The Railroad Man and The Cantaloupe Girl


In the late 1930’s, Dad was assigned to a station in Notasulga, Alabama, one of the stations along the Western Railway of Alabama section of The West Point Route.  Notasulga was and still is a very small rural town in the east central section of Alabama.  As with other towns in that region, the town’s name was derived from the Native American Indians.  The name “Notasulga” was derived from the Creek Indian word noti sulgi which means “many teeth”.

A young woman by the name of Margaret lived on a farm outside of the town of Notasulga.  Margaret would ride her bicycle into town carrying fruits and vegetables that were grown on the farm her family had lived on and farmed since 1920.  The “railroad man”, my father, bought fruits and vegetables from the young Margaret and he affectionately called her “The Cantaloupe Girl”.

Their business relationship turned personal and they were married on September 4, 1939.  They had two sons and a daughter, of which I am the oldest, the first born son.

Over the years, Wilton, Margaret and family moved up and down the railroad line as my father took different station assignments.  This is why, at a time where most siblings were all born in the same town, I was born in Margaret’s family farm outside of Notasulga, my sister was born in Chehaw, AL and my brother was born at West Point, GA.

We moved often up and down the railroad line which meant I attended different schools, including first grade in Lanett, Al then to West Point, GA then Lowndesboro, AL.  High school was spent between Notasulga and Auburn, AL.  The positive side to all this moving was the union seniority my father built up by staying with the same railroad line for so many years.  When it came time for college, he was able to “bump” the agent at Auburn, a common practice at the time, and moved the family there so we could live at home while attending college at Auburn University.

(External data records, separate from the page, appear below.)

(** * jira_dataframes: a shallow embedding of [src/jira_dataframes.py]

    The class [jira_project_dataframes] mirrors the issues of a Jira project
    into six flat tables.  This file embeds the pandas values the class
    works on (cells, rows, frames), the Python control flow of its methods
    (a small state-and-exception monad) and the methods themselves, in the
    order of the source.  It then names the notions the statements use and
    the values the methods are run on, and proves the properties of the
    merge ([update_dataframe]), of the normaliser
    ([data_part_to_dataframe]), of the watermark
    ([get_issues_file_mod_date]) and of the orchestrator
    ([get_project_data]), and after them those of the text cleaner
    ([make_delimit_ready]), of the registry ([get_data_part_element]) and
    of the refresh of one table ([refresh_data_part]).

    Frames follow pandas: a frame has ordered columns, an index and rows; a
    row maps column names to cells, and a missing value is [NaN].  Strings
    are byte strings (UTF-8).  The Jira server, the date parser, the local
    time zone and the helper module [pyIS.IS_ToolBox] are collaborators of
    the class and appear as records of functions. *)

From Stdlib Require Import ZArith String Ascii List Lia Permutation.
From stdpp Require Import base option list gmap strings sorting pretty.

Local Open Scope string_scope.
Local Open Scope list_scope.

(** ** Python exceptions and results *)

Inductive exn :=
| KeyError (name : string)
| TypeError
| AttributeError
| ValueError (message : string)
| IndexError
| FileNotFoundError
| ParserError
| JIRAError.

Inductive result (A : Type) :=
| Ok (a : A)
| Raise (e : exn).
Arguments Ok {A} a.
Arguments Raise {A} e.

Global Instance result_ret : MRet result := λ A a, Ok a.
Global Instance result_bind : MBind result := λ A B f m,
  match m with Ok a => f a | Raise e => Raise e end.
Global Instance result_fmap : FMap result := λ A B f m,
  match m with Ok a => Ok (f a) | Raise e => Raise e end.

None of the “railroad man’s” and “the cantaloupe girl’s” children carried on the family tradition of making a career on the railroad.  That family legacy ended with my Dad and Uncle Cecil.  It wouldn’t be too many more years and the whole railroad industry would change and the way of life that I knew growing up on the railroad would disappear from the American landscape.

My musings and recollections of my youth and my resulting love of old trains will hopefully preserve some of those bygone days.  My goal is to give present and future generations a glimpse of what it was like to grow up on the railroad and what it was like to “live” with old trains in addition to some history of the American railroad system and their trains.